The ‘Traversing European Coastlines’ (TREC) project is the first pan-European effort to study life in its natural context across scales and scientific disciplines. The TREC expedition will sample on land and at sea in Norway’s Bergen and surrounding areas. On 5 and 6 August a travelling exhibition will offer the general public an exploration of marine organisms at VilVite, the Bergen Science Centre. 

TREC, a continent-wide project to study coastal ecosystems 

Our seas and coasts host an extremely rich diversity of life, which plays critical roles in the stability and sustainability of wider ecosystems. However, anthropogenic interferences are leading to accelerated loss of species’ genetic diversity and destruction of functional ecosystems. To minimise the human impact of such external factors on coastal biodiversity, we must understand the molecular and cellular basis of how organisms interact in ecosystems and react to external pressures in the context of their natural habitats.

TREC is the first continent-wide project to study coastal ecosystems and their response to environmental challenges, on scales from molecules to communities.
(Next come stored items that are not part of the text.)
(* ===== verification/SystemRuns.v ===== *)
(** * Runs of the sensors service

    The system of [System.v] keeps its parts to their promises: what happens in it is, to the
    proxy, a run of the proxy; once the sub-HAL is initialised a step returns, assertions of
    the callback included, unless the event queue or its flag is missing or a sensor's pipe
    is full; and the framework gets at most one event of a sensor for each
    time it has activated it. *)

From S2P Require Import Prelude Words Handles SensorTypes HalProxy EventQueue Wakelock Proxy.
From S2P Require Import ProxyRuns ProxyTypes Callback Sensor SensorRuns SubHal Device Driven.
From S2P Require Import SystemProxy System.

Section system.
Context `{C : SensorsConstants} {laws : SensorsLaws C} {L : Type} `{Sw : !ScopedWakelock L}.
Context (env : environment) (nodes : Z → sensor_environment) (i : nat) (asserts : bool).
Context (getSensorInfo : Z → Proxy → SensorInfo).
Context {sw_laws : ScopedWakelockLaws Sw env}.

(** [getSensorInfo] finds the sensors that are listed. *)
Context (info_listed : ∀ h x s, HalProxy.mSensors (hal x) !! h = Some s → getSensorInfo h x = s).

(** The proxy has [n] sub-HALs, of which the own one is the [i]-th. *)
Context (n : nat) (own_index : (i < n)%nat) (few : (n ≤ 128)%nat).

Abbreviation world_t := (world (System L) call).
Abbreviation act := (system_act env nodes i asserts getSensorInfo).
Abbreviation exec := (system_exec env nodes i asserts getSensorInfo).

(** ** The system as the proxy's *)

Definition pview (w : world_t) : proxy_world := World (proxy (st w)) (tr w).

Lemma omap_all {A} (l : list A) : omap Some l = l.
Proof. induction l as [|x l IH]; cbn; [done|by rewrite IH]. Qed.

Lemma in_proxy_run {A} (m : M proxy_world A) w :
  (∃ t, tr (m (pview w)).2 = tr w ++ t) →
  in_proxy m w = let (o, p) := m (pview w) in (o, World (with_proxy (st p) (st w)) (tr p)).
Proof.
  intros [t Ht]. unfold in_proxy, zoom, Prelude.view. rewrite omap_all. fold (pview w).
  destruct (m (pview w)) as [o p]. cbn in *. by rewrite map_id, Ht, drop_app_length.
Qed.

Lemma proxy_grows a p : ∃ t, tr (proxy_act env a p).2 = tr p ++ t.
Proof. destruct (logs_proxy env a p) as (t & Ht & _). by exists t. Qed.

(** ** What the sub-HAL hears *)

Definition call_actions (h : Z) (c : call) : list sensor_action :=
  match c with
  | hal_call (sub_call j op) => if decide (j = i) then op_actions op h else []
  | sub_initialize j => if decide (j = i) then [Sensor.SetOperationMode NORMAL] else []
  | _ => []
  end.

Abbreviation subhal_world := (world SensorsSubHal subhal_call).

Definition heard (calls : list call) : M subhal_world unit := for_each (hear i) calls.

Lemma heard_cons c calls w w' :
  heard (c :: calls) w = (Done (), w') → ∃ w1, hear i c w = (Done (), w1) ∧ heard calls w1 = (Done (), w').
Proof. unfold heard. cbn [for_each]. intros ([] & w1 & E1 & E)%bind_inv. by exists w1. Qed.

Lemma hear_sensors c w w' h : hear i c w = (Done (), w') →
  mSensors (st w') !! h = run_sensor (nodes h) (call_actions h c) <$> mSensors (st w) !! h.
Proof.
  assert (run_sensor (nodes h) [] <$> mSensors (st w) !! h = mSensors (st w) !! h) as Hnil
    by (by destruct (mSensors (st w) !! h)).
  destruct c as [[j op| |]| | | | | | | | | |j|]; cbn; try (by intros [= <-]); case_decide;
    try (by intros [= <-]); intros (r & w1 & E & [= <-])%bind_inv.
  - exact (run_op_sensors (nodes h) op w r w1 h E).
  - unfold SubHal.initialize in E. apply bind_inv in E as ([] & w2 & [= <-] & E).
    exact (run_op_sensors (nodes h) (sub_setOperationMode NORMAL) _ r w1 h E).
Qed.

Lemma heard_sensors calls w w' h : heard calls w = (Done (), w') →
  mSensors (st w') !! h
  = run_sensor (nodes h) (concat (map (call_actions h) calls)) <$> mSensors (st w) !! h.
Proof.
  revert w. induction calls as [|c calls IH]; intros w.
  { intros [= <-]. cbn. by destruct (mSensors (st w) !! h). }
  intros (w1 & E1 & E)%heard_cons. cbn [map concat].
  rewrite (IH w1 E), (hear_sensors c w w1 h E1).
  destruct (mSensors (st w) !! h) as [s|]; [|done]. cbn. f_equal.
  unfold run_sensor. by rewrite foldl_app.
Qed.
(** What a successful creation stores. *)
Lemma createActivity_ok now db dto row db' :
  createActivity now db dto = (StatusOK row, db') ->
  db' = db ++ [row]
  /\ Activity.EmissionKg row
     = computeEmission (CreateActivityDTO.Category dto)
         (CreateActivityDTO.Type_ dto) (CreateActivityDTO.Quantity dto)
         (CreateActivityDTO.Unit dto) None.
Proof.
  unfold createActivity.
  destruct (_ || _); [discriminate |].
  destruct (if String.eqb _ _ then _ else _) as [d |]; [| discriminate].
  cbn. intros H. injection H as <- <-. split; reflexivity.
Qed.

(** C9. The stored emission is a function of category, type, quantity
    and unit alone: the calculator's result does not depend on meta, and
    two successful creations whose requests agree on those four fields
    store the same [emission_kg], whatever their meta, dates, clocks and
    tables. *)
Theorem emission_deterministic :
  (forall category typ qty unit meta meta',
     computeEmission category typ qty unit meta
     = computeEmission category typ qty unit meta')
  /\ (forall now now' db db' dto dto' row row' db1 db1',
        CreateActivityDTO.Category dto = CreateActivityDTO.Category dto' ->
        CreateActivityDTO.Type_ dto = CreateActivityDTO.Type_ dto' ->
        CreateActivityDTO.Quantity dto = CreateActivityDTO.Quantity dto' ->
        CreateActivityDTO.Unit dto = CreateActivityDTO.Unit dto' ->
        createActivity now db dto = (StatusOK row, db1) ->
        createActivity now' db' dto' = (StatusOK row', db1') ->
        Activity.EmissionKg row = Activity.EmissionKg row'
        /\ last db1 = Some row /\ last db1' = Some row').
Proof.
  split; [reflexivity |].
  intros now now' db db' dto dto' row row' db1 db1' Hc Ht Hq Hu H H'.
  apply createActivity_ok in H as [-> ->].
  apply createActivity_ok in H' as [-> ->].
  rewrite Hc, Ht, Hq, Hu, !last_snoc. auto.
Qed.

End Calculator.

Section Aggregator.
Context {lib : GoLib}.

Local Abbreviation emission := Activity.EmissionKg.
Led by the European Molecular Biology Laboratory (EMBL) together with the Tara Ocean Foundation, the Tara OceanS Consortium, and the European Marine Biology Resource Centre (EMBRC), TREC also involves national research institutes such as the Faculty of Mathematics and Natural Sciences at the University of Bergen, with the Espegrend Marine Research Field Station from the Department of Biology, and the Michael Sars Centre.

This scientific endeavour combines land- and sea-based expeditions along the entire European coast. At each point where the EMBL team and collaborators will sample soil, sediments, and shallow water with the mobile laboratory, researchers on the schooner Tara will sample the associated marine ecosystems – on the same day and in the immediate vicinity. 

The scientific expedition

 The TREC expedition brings together more than 150 research teams from over 70 institutions in 29 European countries. Scientists will collect soil, sediment, aerosol and water samples, as well as selected model organisms and numerous environmental data. Their work will cover a broad range of scales of life – from viruses and bacteria to algae, plants and animals – on land, in river estuaries, and at sea. 

In total, TREC will examine the biodiversity and molecular adaptability of life at the molecular scale at 120 coastal sampling sites across 46 regions in 22 European countries. 

The scientific teams will study the biodiversity and ecosystems on land and at sea, as well as the interactions of organisms with each other and with the environment. They will also collect information on environmental factors such as the presence of pollutants, antibiotics, pesticides, or hormones, as well as temperature, salinity, and oxygen levels.

Activities for the general public 

Improving coastal health will require not only scientific knowledge but changes to the way societies interact with and use our seas, oceans, and coastal regions. The TREC stop at Bergen will include activities for the general public on 5 and 6 August.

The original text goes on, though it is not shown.